EU grants €1 million to the Philippines for Typhoon Vamco emergency

Manila, Nov 20 (efe-epa).- The European Union has allocated €1.05 million ($1.25 million) to the Philippines in humanitarian aid to support victims of the devastating Typhoon Vamco, which last week caused severe flooding throughout the island of Luzon.

“The EU is scaling up its humanitarian assistance in the Philippines in response to the devastating typhoons that have hit the country over the past month,” Arlynn Aquino, who oversees the EU’s humanitarian response in the Philippines, said in a statement on Friday.

Vamco was the third typhoon to hit the country in less than a month, and it came at a time when large areas of Luzon – the country’s most populous island, with more than 58 million people and including the capital of Manila – were still reeling from the impact of tropical storms Molave ??and Goni.

Three million people have been affected by the typhoons, which left around 150 people dead and millions in damage to infrastructure and agriculture, while 440,000 Filipinos remain evacuated from their homes.

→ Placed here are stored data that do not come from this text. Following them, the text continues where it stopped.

(* ===== verification/CtxtRegs.v ===== *)
(** * eqdma_soft_reg.h, eqdma_soft_access.c: the fields of the context words

    The masks of the words of the queue contexts, under the names of the source,
    and the masks that cut addresses, process ids, indices and credits into the
    parts that go to different words. *)

From S2P Require Import Prelude Fields.

Open Scope Z_scope.

Definition EQDMA_SW_CTXT_PASID_GET_L_MASK : Z := GENMASK 11 0.
Definition EQDMA_SW_CTXT_PASID_GET_H_MASK : Z := GENMASK 21 12.
Definition EQDMA_SW_CTXT_VIRTIO_DSC_BASE_GET_L_MASK : Z := GENMASK_ULL 20 0.
Definition EQDMA_SW_CTXT_VIRTIO_DSC_BASE_GET_M_MASK : Z := GENMASK_ULL 52 21.
Definition EQDMA_SW_CTXT_VIRTIO_DSC_BASE_GET_H_MASK : Z := GENMASK_ULL 63 53.
Definition SW_IND_CTXT_DATA_W0_PIDX_MASK : Z := GENMASK 15 0.
Definition SW_IND_CTXT_DATA_W0_IRQ_ARM_MASK : Z := BIT 16.
Definition SW_IND_CTXT_DATA_W0_FNC_MASK : Z := GENMASK 28 17.
Definition SW_IND_CTXT_DATA_W1_QEN_MASK : Z := BIT 0.
Definition SW_IND_CTXT_DATA_W1_FCRD_EN_MASK : Z := BIT 1.
Definition SW_IND_CTXT_DATA_W1_WBI_CHK_MASK : Z := BIT 2.
Definition SW_IND_CTXT_DATA_W1_WBI_INTVL_EN_MASK : Z := BIT 3.
Definition SW_IND_CTXT_DATA_W1_AT_MASK : Z := BIT 4.
Definition SW_IND_CTXT_DATA_W1_FETCH_MAX_MASK : Z := GENMASK 8 5.
Definition SW_IND_CTXT_DATA_W1_RNG_SZ_MASK : Z := GENMASK 15 12.
Definition SW_IND_CTXT_DATA_W1_DSC_SZ_MASK : Z := GENMASK 17 16.
Definition SW_IND_CTXT_DATA_W1_BYPASS_MASK : Z := BIT 18.
Definition SW_IND_CTXT_DATA_W1_MM_CHN_MASK : Z := BIT 19.
Definition SW_IND_CTXT_DATA_W1_WBK_EN_MASK : Z := BIT 20.
Definition SW_IND_CTXT_DATA_W1_IRQ_EN_MASK : Z := BIT 21.
Definition SW_IND_CTXT_DATA_W1_PORT_ID_MASK : Z := GENMASK 24 22.
Definition SW_IND_CTXT_DATA_W1_IRQ_NO_LAST_MASK : Z := BIT 25.
Definition SW_IND_CTXT_DATA_W1_ERR_MASK : Z := GENMASK 27 26.
Definition SW_IND_CTXT_DATA_W1_ERR_WB_SENT_MASK : Z := BIT 28.
Definition SW_IND_CTXT_DATA_W1_IRQ_REQ_MASK : Z := BIT 29.
Definition SW_IND_CTXT_DATA_W1_MRKR_DIS_MASK : Z := BIT 30.
Definition SW_IND_CTXT_DATA_W1_IS_MM_MASK : Z := BIT 31.
Definition SW_IND_CTXT_DATA_W4_VEC_MASK : Z := GENMASK 10 0.
Definition SW_IND_CTXT_DATA_W4_INT_AGGR_MASK : Z := BIT 11.
Definition SW_IND_CTXT_DATA_W4_DIS_INTR_ON_VF_MASK : Z := BIT 12.
Definition SW_IND_CTXT_DATA_W4_VIRTIO_EN_MASK : Z := BIT 13.
Definition SW_IND_CTXT_DATA_W4_PACK_BYP_OUT_MASK : Z := BIT 14.
Definition SW_IND_CTXT_DATA_W4_IRQ_BYP_MASK : Z := BIT 15.
Definition SW_IND_CTXT_DATA_W4_HOST_ID_MASK : Z := GENMASK 19 16.
Definition SW_IND_CTXT_DATA_W4_PASID_L_MASK : Z := GENMASK 31 20.
Definition SW_IND_CTXT_DATA_W5_PASID_H_MASK : Z := GENMASK 9 0.
Definition SW_IND_CTXT_DATA_W5_PASID_EN_MASK : Z := BIT 10.
Definition SW_IND_CTXT_DATA_W5_VIRTIO_DSC_BASE_L_MASK : Z := GENMASK 31 11.
Definition SW_IND_CTXT_DATA_W6_VIRTIO_DSC_BASE_M_MASK : Z := GENMASK 31 0.
Definition SW_IND_CTXT_DATA_W7_VIRTIO_DSC_BASE_H_MASK : Z := GENMASK 10 0.
Definition QDMA_PFTCH_CTXT_SW_CRDT_GET_L_MASK : Z := GENMASK 2 0.
Definition QDMA_PFTCH_CTXT_SW_CRDT_GET_H_MASK : Z := GENMASK 15 3.
Definition PREFETCH_CTXT_DATA_W0_BYPASS_MASK : Z := BIT 0.
Definition PREFETCH_CTXT_DATA_W0_BUF_SZ_IDX_MASK : Z := GENMASK 4 1.
Definition PREFETCH_CTXT_DATA_W0_PORT_ID_MASK : Z := GENMASK 7 5.
Definition PREFETCH_CTXT_DATA_W0_NUM_PFCH_MASK : Z := GENMASK 15 10.
Definition PREFETCH_CTXT_DATA_W0_VAR_DESC_MASK : Z := BIT 8.
Definition PREFETCH_CTXT_DATA_W0_ERR_MASK : Z := BIT 26.
Definition PREFETCH_CTXT_DATA_W0_PFCH_EN_MASK : Z := BIT 27.
Definition PREFETCH_CTXT_DATA_W0_PFCH_MASK : Z := BIT 28.
Definition PREFETCH_CTXT_DATA_W0_SW_CRDT_L_MASK : Z := GENMASK 31 29.
Definition PREFETCH_CTXT_DATA_W1_SW_CRDT_H_MASK : Z := GENMASK 12 0.
Definition PREFETCH_CTXT_DATA_W1_VALID_MASK : Z := BIT 13.
Definition EQDMA_COMPL_CTXT_BADDR_HIGH_L_MASK : Z := GENMASK_ULL 37 6.
Definition EQDMA_COMPL_CTXT_BADDR_HIGH_H_MASK : Z := GENMASK_ULL 63 38.
Definition EQDMA_COMPL_CTXT_BADDR_LOW_MASK : Z := GENMASK_ULL 5 2.
Definition QDMA_COMPL_CTXT_PIDX_GET_L_MASK : Z := GENMASK 3 0.
Definition QDMA_COMPL_CTXT_PIDX_GET_H_MASK : Z := GENMASK 15 4.
Definition EQDMA_CMPL_CTXT_PASID_GET_L_MASK : Z := GENMASK 8 0.
Definition EQDMA_CMPL_CTXT_PASID_GET_H_MASK : Z := GENMASK 21 9.
Definition CMPL_CTXT_DATA_W0_EN_STAT_DESC_MASK : Z := BIT 0.
Definition CMPL_CTXT_DATA_W0_EN_INT_MASK : Z := BIT 1.
Definition CMPL_CTXT_DATA_W0_TRIG_MODE_MASK : Z := GENMASK 4 2.
Definition CMPL_CTXT_DATA_W0_FNC_ID_MASK : Z := GENMASK 16 5.
Definition CMPL_CTXT_DATA_W0_CNTER_IX_MASK : Z := GENMASK 20 17.
Definition CMPL_CTXT_DATA_W0_TIMER_IX_MASK : Z := GENMASK 24 21.
Definition CMPL_CTXT_DATA_W0_INT_ST_MASK : Z := GENMASK 26 25.
Definition CMPL_CTXT_DATA_W0_COLOR_MASK : Z := BIT 27.
Definition CMPL_CTXT_DATA_W0_QSIZE_IX_MASK : Z := GENMASK 31 28.
Definition CMPL_CTXT_DATA_W1_BADDR4_HIGH_L_MASK : Z := GENMASK 31 0.
Definition CMPL_CTXT_DATA_W2_BADDR4_HIGH_H_MASK : Z := GENMASK 25 0.
Definition CMPL_CTXT_DATA_W2_DESC_SIZE_MASK : Z := GENMASK 27 26.
Definition CMPL_CTXT_DATA_W2_PIDX_L_MASK : Z := GENMASK 31 28.
Definition CMPL_CTXT_DATA_W3_PIDX_H_MASK : Z := GENMASK 11 0.
Definition CMPL_CTXT_DATA_W3_CIDX_MASK : Z := GENMASK 27 12.
Definition CMPL_CTXT_DATA_W3_VALID_MASK : Z := BIT 28.
Definition CMPL_CTXT_DATA_W3_ERR_MASK : Z := GENMASK 30 29.
Definition CMPL_CTXT_DATA_W3_USER_TRIG_PEND_MASK : Z := BIT 31.
Definition CMPL_CTXT_DATA_W4_TIMER_RUNNING_MASK : Z := BIT 0.
Definition CMPL_CTXT_DATA_W4_FULL_UPD_MASK : Z := BIT 1.
Definition CMPL_CTXT_DATA_W4_OVF_CHK_DIS_MASK : Z := BIT 2.
Definition CMPL_CTXT_DATA_W4_AT_MASK : Z := BIT 3.
Definition CMPL_CTXT_DATA_W4_VEC_MASK : Z := GENMASK 14 4.
Definition CMPL_CTXT_DATA_W4_INT_AGGR_MASK : Z := BIT 15.
Definition CMPL_CTXT_DATA_W4_DIS_INTR_ON_VF_MASK : Z := BIT 16.
Definition CMPL_CTXT_DATA_W4_VIO_MASK : Z := BIT 17.
Definition CMPL_CTXT_DATA_W4_DIR_C2H_MASK : Z := BIT 18.
Definition CMPL_CTXT_DATA_W4_HOST_ID_MASK : Z := GENMASK 22 19.
Definition CMPL_CTXT_DATA_W4_PASID_L_MASK : Z := GENMASK 31 23.
Definition CMPL_CTXT_DATA_W5_PASID_H_MASK : Z := GENMASK 12 0.
Definition CMPL_CTXT_DATA_W5_PASID_EN_MASK : Z := BIT 13.
Definition CMPL_CTXT_DATA_W5_BADDR4_LOW_MASK : Z := GENMASK 17 14.
Definition CMPL_CTXT_DATA_W5_VIO_EOP_MASK : Z := BIT 18.
Definition CMPL_CTXT_DATA_W5_SH_CMPT_MASK : Z := BIT 19.
Definition QDMA_INTR_CTXT_BADDR_GET_L_MASK : Z := GENMASK_ULL 28 12.
Definition QDMA_INTR_CTXT_BADDR_GET_M_MASK : Z := GENMASK_ULL 60 29.
Definition QDMA_INTR_CTXT_BADDR_GET_H_MASK : Z := GENMASK_ULL 63 61.
Definition EQDMA_INTR_CTXT_PASID_GET_L_MASK : Z := GENMASK 8 0.
Definition EQDMA_INTR_CTXT_PASID_GET_H_MASK : Z := GENMASK 21 9.
Definition INTR_CTXT_DATA_W0_VALID_MASK : Z := BIT 0.
Definition INTR_CTXT_DATA_W0_VEC_MASK : Z := GENMASK 11 1.
Definition INTR_CTXT_DATA_W0_INT_ST_MASK : Z := BIT 13.
Definition INTR_CTXT_DATA_W0_COLOR_MASK : Z := BIT 14.
Definition INTR_CTXT_DATA_W0_BADDR_4K_L_MASK : Z := GENMASK 31 15.
Definition INTR_CTXT_DATA_W1_BADDR_4K_M_MASK : Z := GENMASK 31 0.
Definition INTR_CTXT_DATA_W2_BADDR_4K_H_MASK : Z := GENMASK 2 0.
Definition INTR_CTXT_DATA_W2_PAGE_SIZE_MASK : Z := GENMASK 5 3.
Definition INTR_CTXT_DATA_W2_PIDX_MASK : Z := GENMASK 17 6.
Definition INTR_CTXT_DATA_W2_AT_MASK : Z := BIT 18.
Definition INTR_CTXT_DATA_W2_HOST_ID_MASK : Z := GENMASK 22 19.
Definition INTR_CTXT_DATA_W2_PASID_L_MASK : Z := GENMASK 31 23.
Definition INTR_CTXT_DATA_W3_PASID_H_MASK : Z := GENMASK 12 0.
Definition INTR_CTXT_DATA_W3_PASID_EN_MASK : Z := BIT 13.
Definition INTR_CTXT_DATA_W3_FUNC_MASK : Z := GENMASK 29 18.
Definition EQDMA_FMAP_CTXT_W0_QID_MASK : Z := GENMASK 10 0.
Definition EQDMA_FMAP_CTXT_W1_QID_MAX_MASK : Z := GENMASK 11 0.
Definition HW_IND_CTXT_DATA_W0_CIDX_MASK : Z := GENMASK 15 0.
Definition HW_IND_CTXT_DATA_W0_CRD_USE_MASK : Z := GENMASK 31 16.
Definition HW_IND_CTXT_DATA_W1_DSC_PND_MASK : Z := BIT 8.
Definition HW_IND_CTXT_DATA_W1_IDL_STP_B_MASK : Z := BIT 9.
Definition HW_IND_CTXT_DATA_W1_EVT_PND_MASK : Z := BIT 10.
Definition CRED_CTXT_DATA_W0_CREDT_MASK : Z := GENMASK 15 0.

President Rodrigo Duterte has placed the entire island under a state of calamity.

“The EU funding will support humanitarian aid partners who are already on the ground to respond to the immediate needs of those most in need. This includes shelter, food, health care and access to clean water, safe sanitation and good hygiene, as well as other vital aid,” the statement said.

Last week, Vamco caused the worst flooding in half a century across much of Luzon, leaving 73 dead and 19 missing, as well as damage valued at $165 million.

The typhoon crossed the center of the island on Nov. 12, causing the worst floods in history and thousands of people had to take refuge on the roofs of their houses from the mud and debris.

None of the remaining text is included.